▶ DATA RECORDS:
• • • • • • •
(** C6: the journal tells a plan's whole story, and no leg is dispatched
    twice. The kinds recorded for a plan are exactly the script of its row:
    "planned", then for each finalized leg in order an approval, one dispatch
    and one finalization, then what the state says of the current leg. So
    every dispatch follows its own fresh approval, the number of dispatches is
    the finalized legs plus the one in flight, and it never exceeds the route's
    legs. *)
Theorem journal_tells_plan db key r : reachable db → find_plan key db = Some r →
  events_of key (events db) = history r ∧
  dispatches (events_of key (events db)) =
    (leg_index r + if bool_decide (state r = dispatching) then 1 else 0)%nat ∧
  (dispatches (events_of key (events db)) <= legs_count r)%nat.
Proof.
  intros HI%reachable_inv Hf. destruct (row_at _ _ _ HI Hf) as (Hok & Hh & _).
  destruct (history_counts _ Hok) as [Hd _]. rewrite Hh. split; [done|]. split; [done|].
  rewrite Hd. pose proof (ok_phase _ Hok). pose proof (legs_count_pos _ Hok).
  case_bool_decide as E; [rewrite E in *; lia|]. destruct (state r); lia.
Qed.

Lemma create_adds db plan bounds now db' hash : Inv db →
  create_plan db plan bounds now = Ok (db', hash) → db' ≠ db →
  may_insert db plan bounds hash (to_utc now) ∧ Inv db' ∧
  plans db' = plans db ++ [new_row plan hash (to_utc now)] ∧ allocations db' = allocations db.
Proof.
  intros HI Hc Hne.
  destruct (create_plan_shape _ _ _ _ _ _ Hc) as [[-> _]|(Hm & body & ev & He & ->)]; [done|].
  split; [done|]. split; [|done]. by eapply create_inv; [..|eexists].
Qed.

(** What a new plan may spend. When [create_plan] adds a plan, the
    journal was not paused and held no open plan; afterwards the TAO reserved
    on that UTC day, this plan included and whatever its later calls do, is
    within the daily cap, the plan alone within the single cap, and all alpha
    of plans that are not cancelled within the alpha allocated to GM up to the
    plan's policy revision. *)
Lemma create_plan_bounds db plan bounds now db' hash :
  reachable db → create_plan db plan bounds now = Ok (db', hash) → db' ≠ db →
  paused db = false ∧ existsb unresolved (plans db) = false ∧
  sum_Z (daily_reserved db' (date_isoformat (to_utc now))) <= max_daily_outflow_rao bounds ∧
  0 < tao_value_rao (intent plan) <= max_single_topup_rao bounds ∧
  live_source (plans db') <= sum_Z (allocated_up_to db' (policy_revision (intent plan))) ∧
  find_plan (idempotency_key (intent plan)) db' = Some (new_row plan hash (to_utc now)).
Proof.
  intros HI%reachable_inv Hc Hne.
  destruct (create_adds _ _ _ _ _ _ HI Hc Hne) as (Hm & HI' & Hp & Ha). destruct Hm.
  split; [done|]. split; [done|]. split_and!; try lia.
  - unfold daily_reserved in *. rewrite Hp, filter_app, fmap_app, sum_Z_app, filter_cons, filter_nil.
    rewrite decide_True by done. cbn [fmap list_fmap sum_Z reserved_tao_rao new_row]. lia.
  - unfold allocated_up_to, reserved_source in *. rewrite Ha, Hp, live_source_app.
    rewrite live_source_one by (cbn; lia). cbn [live new_row row_source_alpha_rao].
    change (live (new_row plan hash (to_utc now))) with true. unfold live_source. lia.
  - apply (find_plan_In db' (new_row plan hash (to_utc now))); [apply HI'|]. rewrite Hp. set_solver.
Qed.

Lemma find_plan_update db key r f ev : find_plan key db = Some r → row_key (f r) = key →
  find_plan key {| paused := paused db; reason := reason db; plans := plans (update_plan key f db);
    allocations := allocations db; events := ev |} = Some (f r).
Proof.
  unfold find_plan, update_plan. cbn [plans]. induction (plans db) as [|x l IH]; [discriminate|].
  cbn [find map]. destruct (String.eqb (row_key x) key) eqn:E.
  - intros [= ->] Hk. cbn [find]. by rewrite Hk, String.eqb_refl.
  - intros Hf Hk. cbn [find]. rewrite E. by apply IH.
Qed.

Lemma claim_needs_approved db key now r : find_plan key db = Some r → state r ≠ approved →
  is_ok (claim_leg db key now) = false.
Proof.
  intros Hf Hs. unfold claim_leg, select_plan. rewrite Hf. unfold in_state.
  rewrite bool_decide_false by done. by destruct (negb (paused db)).
Qed.

(** A dispatch claim. [claim_leg] succeeds only when the journal is not
    paused, the plan is approved, its instructions are at most 30 minutes and
    its quote at most 120 seconds old. It hands out the route's current leg:
    the reviewed source amount for the unstake, afterwards the positive amount
    the previous leg was finalized with, and directly after the unstake no more
    than the TAO the plan reserved. The plan is then in flight, and no second
    claim can succeed. *)
Lemma claim_leg_guarded db key now db' leg amount plan :
  reachable db → claim_leg db key now = Ok (db', (leg, amount, plan)) →
  ∃ r, find_plan key db = Some r ∧ find_plan key db' = Some (set_state dispatching r) ∧
    paused db = false ∧ state r = approved ∧ plan = plan_json r ∧
    0 <= to_utc now - instructions_checked_at r <= minutes 30 ∧
    0 <= to_utc now - quote_checked_at r <= seconds 120 ∧
    leg_of r = Ok leg ∧ 0 < amount ∧
    (leg = "unstake" → amount = source_alpha_rao (intent plan)) ∧
    (leg ≠ "unstake" → amount_for_next_leg_rao r = Some amount) ∧
    (leg_index r = 1%nat → amount <= tao_value_rao (intent plan)) ∧
    ∀ now', is_ok (claim_leg db' key now') = false.
Proof.
  intros HI%reachable_inv H. unfold claim_leg in H.
  apply bind_Ok in H as (? & Hp%require_Ok%negb_true_iff & H).
  apply bind_Ok in H as (r & [Hf Hs%in_state_true]%select_plan_Ok & H).
  apply bind_Ok in H as (leg' & Hl & H).
  apply bind_Ok in H as (? & Hi%require_Ok%fresh_true & H).
  apply bind_Ok in H as (? & Hq%require_Ok%fresh_true & H).
  destruct (leg_amount r) as [amount'|] eqn:Ha; [|discriminate].
  apply bind_Ok in H as (? & Hpos%require_Ok%negb_true_iff%Z.leb_gt & H).
  apply bind_Ok in H as (d & H & [= -> -> -> <-]). inv_log H ev He.
  destruct (row_at _ _ _ HI Hf) as (Hok & _ & Hin). destruct (find_plan_elem _ _ _ Hf) as [_ Hkey].
  assert (Hf' : find_plan key {| paused := paused db; reason := reason db;
     plans := plans (update_plan key (set_state dispatching) db);
     allocations := allocations db; events := ev |} = Some (set_state dispatching r))
    by by apply find_plan_update.
  pose proof (leg_unstake _ _ Hok Hl) as Hu. apply leg_of_Ok in Hl as Hlt.
  exists r. split; [done|]. split; [exact Hf'|]. unfold leg_amount in Ha.
  split_and!; try done; try lia.
  - intros E%Hu. rewrite E in Ha. injection Ha as <-. apply (ok_source r Hok).
  - intros Hne. destruct (leg_index r); [by destruct Hne; apply Hu | done].
  - intros E. rewrite E in *. destruct (ok_amount r Hok) as (a & Ha' & _ & Hle); [lia|].
    rewrite <- (ok_reserved r Hok). cbn in Ha. rewrite Ha in Ha'. injection Ha' as ->. by apply Hle.
  - intros now'. by eapply claim_needs_approved; [exact Hf'|].
Qed.
End lifecycle.

(** * A payment by evaluation *)

Definition utc_host : LocalZone := λ w, w.
#[local] Existing Instance utc_host.
#[local] Existing Instance sample_sha256.

Definition sample_digest : string := String.concat "" (replicate 64 "a").
Definition sample_hash : string := "0x" +:+ sample_digest.
Definition sample_why : string := "reviewed by hand".
Definition sample_allocation : Allocation := {|
  epoch := 7; alloc_policy_revision := 1; source_block_hash := sample_hash;
  gm_alpha_rao := 5000; maintenance_alpha_rao := 100;
  alloc_operator := "ops"; alloc_reviewer := "rev" |}.
Definition sample_intent : TopUpIntent := {|
  route := "tao"; policy_revision := 1; quote_block_hash := sample_hash; quoted_at := Aware 0;
  source_alpha_rao := 3000; tao_value_rao := 900; price_impact_bps := 10;
  linked_wallet := "wallet"; payment_instructions_sha256 := sample_digest;
  idempotency_key := "payment-1" |}.
Definition sample_plan : PaymentPlan := {|
  intent := sample_intent; destination_coldkey := "dest"; treasury_hotkey := "hot";
  gm_hotkey := ""; gm_account_ref := "acct"; operator := "ops";
  instructions_observed_at := Aware 0; gm_balance_before_nano_usd := 50;
  min_tao_proceeds_rao := 800; min_gm_alpha_rao := 0; max_slippage_bps := 20 |}.
Definition sample_bounds : TopUpBounds := {|
  max_source_alpha_rao := 4000; max_single_topup_rao := 1000; max_daily_outflow_rao := 1000;
  bounds_max_slippage_bps := 50; daily_spent_rao := 0; expected_linked_wallet := "wallet";
  expected_payment_instructions_sha256 := sample_digest; reconciled := true |}.
Definition sample_plan_hash : string :=
  match hash_plan sample_plan with Ok h => h | Err _ => "" end.

(** The operations up to the first dispatch, at one instant. *)
Definition sample_ops : list Op := [
  RecordAllocation sample_allocation (Aware 0);
  SetPause false "ops" sample_why (Aware 0) (Some "rev");
  CreatePlan sample_plan sample_bounds (Aware 0);
  Approve "payment-1" "rev" sample_plan_hash (Aware 0);
  ClaimLeg "payment-1" (Aware 0)].

Definition sample_db (n : nat) : TreasuryDb := run_all initial_db (take n sample_ops).

Lemma sample_reachable n : reachable (sample_db n).
Proof. apply run_all_reachable, reachable_initial. Qed.

Lemma treasury_invariant_witness :
  reachable (sample_db 5) ∧ live_source (plans (sample_db 5)) <= allocated (sample_db 5).
Proof.
  split; [apply sample_reachable|].
  exact (proj1 (proj2 (treasury_invariant (sample_db 5) (sample_reachable 5)))).
Defined.

(** The rows of the sample after creation, approval and dispatch. *)
Definition sample_row : PlanRow := new_row sample_plan sample_plan_hash 0.

Lemma sample_found :
  find_plan "payment-1" (sample_db 4) = Some (set_state approved sample_row) ∧
  find_plan "payment-1" (sample_db 5) = Some (set_state dispatching sample_row).
Proof. vm_compute. split; reflexivity. Qed.

Lemma journal_tells_plan_witness :
  events_of "payment-1" (events (sample_db 5)) = ["planned"; "approved"; "dispatch_started"].
Proof.
  exact (proj1 (journal_tells_plan (sample_db 5) "payment-1" _ (sample_reachable 5)
    (proj2 sample_found))).
Defined.

Lemma create_plan_bounds_witness :
  sum_Z (daily_reserved (sample_db 3) (date_isoformat 0)) <= 1000.
Proof.
  refine (proj1 (proj2 (proj2 (create_plan_bounds (sample_db 2) sample_plan sample_bounds (Aware 0)
    (sample_db 3) sample_plan_hash (sample_reachable 2) _ _)))).
  - vm_compute. reflexivity.
  - intros E. apply (f_equal (length ∘ plans)) in E. vm_compute in E. discriminate E.
Defined.

Lemma claim_leg_guarded_witness :
  ∃ r, find_plan "payment-1" (sample_db 4) = Some r ∧ state r = approved.
Proof.
  destruct (claim_leg_guarded (sample_db 4) "payment-1" (Aware 0) (sample_db 5) "unstake" 3000
    sample_plan (sample_reachable 4)) as (r & Hf & _ & _ & Hs & _).
  - vm_compute. reflexivity.
  - exists r. split; [exact Hf | exact Hs].
Defined.
Lemma reconcile_forward db key r T : running_with db key r → state r = awaiting_gm →
  ∃ op, op_now op = Aware T ∧ running_with (exec db op) key (set_state reconciled_state r).
Proof.
  intros Hw Hs. pose proof Hw as (HI & Hp & Hf).
  set (b := gm_balance_before_nano_usd (plan_json r)). set (d := Z.max 1 (1 - b)).
  exists (ReconcileGm key b (b + d) d 0 "deposit" (other_reviewer (operator (plan_json r))) (Aware T)).
  split; [done|]. eapply log_exec; [exact Hw | done |].
  cbn [run]. unfold reconcile_gm.
  assert ((d <=? 0) = false) as -> by (apply Z.leb_gt; lia).
  assert ((b + d <? 0) = false) as -> by (apply Z.ltb_ge; lia).
  assert ((b + d =? b + d - 0) = true) as -> by (apply Z.eqb_eq; lia).
  change (empty "deposit") with false. change (0 <? 0) with false.
  pose proof (other_reviewer_ok (operator (plan_json r))) as Hrev.
  apply negb_true_iff, orb_false_iff in Hrev as [He Hne]. rewrite He.
  cbn [orb negb require mbind result_bind].
  rewrite (select_found _ _ _ _ _ Hf (in_state_eq _ _ Hs)). cbn [mbind result_bind].
  fold b. rewrite Z.eqb_refl, Hne. reflexivity.
Qed.

(** Operations at [T] take the plan from here to reconciliation. *)
Definition completes (db : TreasuryDb) (key : string) (T : Z) : Prop :=
  ∃ ops, Forall (λ op, op_now op = Aware T) ops ∧
    state <$> find_plan key (run_all db ops) = Some reconciled_state.

Lemma completes_after db op key T : op_now op = Aware T → completes (exec db op) key T →
  completes db key T.
Proof. intros Hop (ops & Hops & Hend). exists (op :: ops). split; [by constructor | exact Hend]. Qed.

Lemma credit_completes db key r T : running_with db key r → state r = awaiting_gm →
  completes db key T.
Proof.
  intros Hw Hs. destruct (reconcile_forward _ _ _ T Hw Hs) as (op & E & _ & _ & Hf).
  exists [op]. split; [by repeat constructor|]. change (run_all db [op]) with (exec db op). by rewrite Hf.
Qed.

Lemma flight_completes db key r T : running_with db key r → state r = dispatching →
  (∀ db' r', running_with db' key r' → state r' = awaiting_review →
     legs_count r' = legs_count r → leg_index r' = S (leg_index r) → completes db' key T) →
  completes db key T.
Proof.
  intros Hw Hs Hreview. destruct (finalize_forward _ _ _ T Hw Hs) as (op & E & Hw').
  apply (completes_after _ op); [done|]. unfold finalized in Hw'.
  destruct (S (leg_index r) =? legs_count r)%nat.
  - by apply (credit_completes _ _ _ T Hw').
  - by apply (Hreview _ _ Hw').
Qed.

Lemma approved_completes n db key r T : running_with db key r → state r = approved →
  (legs_count r - leg_index r <= n)%nat →
  0 <= T - instructions_checked_at r <= minutes 30 → 0 <= T - quote_checked_at r <= seconds 120 →
  completes db key T.
Proof.
  revert db r. induction n as [|n IH]; intros db r Hw Hs Hn Hi Hq;
    pose proof Hw as (HI & _ & Hf); destruct (row_at _ _ _ HI Hf) as (Hok & _ & _);
    pose proof (ok_phase r Hok) as Hph; rewrite Hs in Hph; [lia|].
  destruct (claim_forward _ _ _ T Hw Hs Hi Hq) as (op1 & E1 & Hw1).
  apply (completes_after _ op1 _ _ E1), (flight_completes _ _ _ T Hw1 eq_refl).
  intros db' r' Hw2 Hs2 Hlen Hidx.
  change (legs_count (set_state dispatching r)) with (legs_count r) in Hlen.
  cbn [leg_index set_state] in Hidx.
  destruct (approve_next_forward _ _ _ T Hw2 Hs2) as (op3 & E3 & Hw3).
  apply (completes_after _ op3 _ _ E3), (IH _ _ Hw3 eq_refl).
  - change (legs_count (set_checks _ _ _)) with (legs_count r'). cbn [leg_index set_checks set_state]. lia.
  - cbn [instructions_checked_at set_checks]. unfold minutes, seconds. lia.
  - cbn [quote_checked_at set_checks]. unfold seconds. lia.
Qed.

Lemma review_completes db key r T : running_with db key r → state r = awaiting_review →
  completes db key T.
Proof.
  intros Hw Hs. destruct (approve_next_forward _ _ _ T Hw Hs) as (op & E & Hw').
  apply (completes_after _ op _ _ E), (approved_completes _ _ _ _ _ Hw' eq_refl (le_n _));
    cbn [instructions_checked_at quote_checked_at set_checks]; unfold minutes, seconds; lia.
Qed.

(** A plan's next step needs no quote or instructions that may already have
    expired at [T]. *)
Definition in_time (r : PlanRow) (T : Z) : Prop :=
  match state r with
  | planned => 0 <= T - to_utc (instructions_observed_at (plan_json r)) <= minutes 30 ∧
      0 <= T - instructions_checked_at r <= minutes 30 ∧ 0 <= T - quote_checked_at r <= seconds 120
  | approved =>
      0 <= T - instructions_checked_at r <= minutes 30 ∧ 0 <= T - quote_checked_at r <= seconds 120
  | _ => True
  end.

(** C9: an open plan can be completed. While the journal is not paused, a
    plan that is neither reconciled nor cancelled, and is not a proposal or an
    approval whose quote or instructions have expired, can be driven to
    reconciliation by operations at one instant: there is always a next call
    that succeeds, on both routes and from every state. *)
Theorem open_plan_completes db key r T :
  reachable db → paused db = false → find_plan key db = Some r → unresolved r = true →
  in_time r T →
  ∃ ops, Forall (λ op, op_now op = Aware T) ops ∧
    state <$> find_plan key (run_all db ops) = Some reconciled_state.
Proof.
  intros HI%reachable_inv Hp Hf Hun Ht. assert (Hw : running_with db key r) by done.
  change (completes db key T). unfold in_time in Ht. unfold unresolved in Hun.
  destruct (state r) eqn:Hs; try discriminate Hun.
  - destruct Ht as (H1 & H2 & H3). destruct (approve_forward _ _ _ T Hw Hs H1) as (op & E & Hw').
    by apply (completes_after _ op _ _ E), (approved_completes _ _ _ _ T Hw' eq_refl (le_n _)).
  - destruct Ht as [H2 H3]. by apply (approved_completes _ _ _ _ T Hw Hs (le_n _)).
  - apply (flight_completes _ _ _ T Hw Hs). intros db' r' Hw' Hs' _ _. by apply (review_completes _ _ _ T Hw').
  - by apply (review_completes _ _ _ T Hw).
  - by apply (credit_completes _ _ _ T Hw).
Qed.
End progress.

(** * By evaluation *)

#[local] Existing Instance sample_sha256.
#[local] Existing Instance utc_host.

Lemma plan_terminates_witness :
  (length (events_of "payment-1" (events (sample_db 5))) <= 8)%nat.
Proof.
  exact (proj1 (plan_terminates (sample_db 5) "payment-1" _ (sample_reachable 5)
    (proj2 sample_found))).
Defined.

(** Two minutes later nothing helps the approved payment. *)
Definition late : datetime := Aware (seconds 121).
Lemma expired_approval_freezes_witness :
  plans (run_all (sample_db 4) [ClaimLeg "payment-1" late; Cancel "payment-1" "ops" sample_why late;
    Approve "payment-1" "rev" sample_plan_hash late; CreatePlan sample_plan sample_bounds late]) =
  plans (sample_db 4).
Proof.
  apply (expired_approval_freezes (sample_db 4) "payment-1" (set_state approved sample_row)
    (seconds 121)).
  - apply sample_reachable.
  - exact (proj1 sample_found).
  - reflexivity.
  - reflexivity.
  - repeat constructor; vm_compute; discriminate.
Defined.

Lemma open_plan_completes_witness :
  ∃ ops, Forall (λ op, op_now op = Aware 60) ops ∧
    state <$> find_plan "payment-1" (run_all (sample_db 4) ops) = Some reconciled_state.
Proof.
  apply (open_plan_completes (sample_db 4) "payment-1" (set_state approved sample_row) 60).
  - apply sample_reachable.
  - vm_compute. reflexivity.
  - exact (proj1 sample_found).
  - reflexivity.
  - vm_compute. repeat split; discriminate.
Defined.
• • • • • • •
▶ GOAL OF THE EXERCISE:
What is needed is a copy of every line above in which "seconds" appears.

▶ RESPONSE AREA:
    its quote at most 120 seconds old. It hands out the route's current leg:
    0 <= to_utc now - quote_checked_at r <= seconds 120 ∧
  0 <= T - instructions_checked_at r <= minutes 30 → 0 <= T - quote_checked_at r <= seconds 120 →
  - cbn [instructions_checked_at set_checks]. unfold minutes, seconds. lia.
  - cbn [quote_checked_at set_checks]. unfold seconds. lia.
    cbn [instructions_checked_at quote_checked_at set_checks]; unfold minutes, seconds; lia.
      0 <= T - instructions_checked_at r <= minutes 30 ∧ 0 <= T - quote_checked_at r <= seconds 120
      0 <= T - instructions_checked_at r <= minutes 30 ∧ 0 <= T - quote_checked_at r <= seconds 120
Definition late : datetime := Aware (seconds 121).
    (seconds 121)).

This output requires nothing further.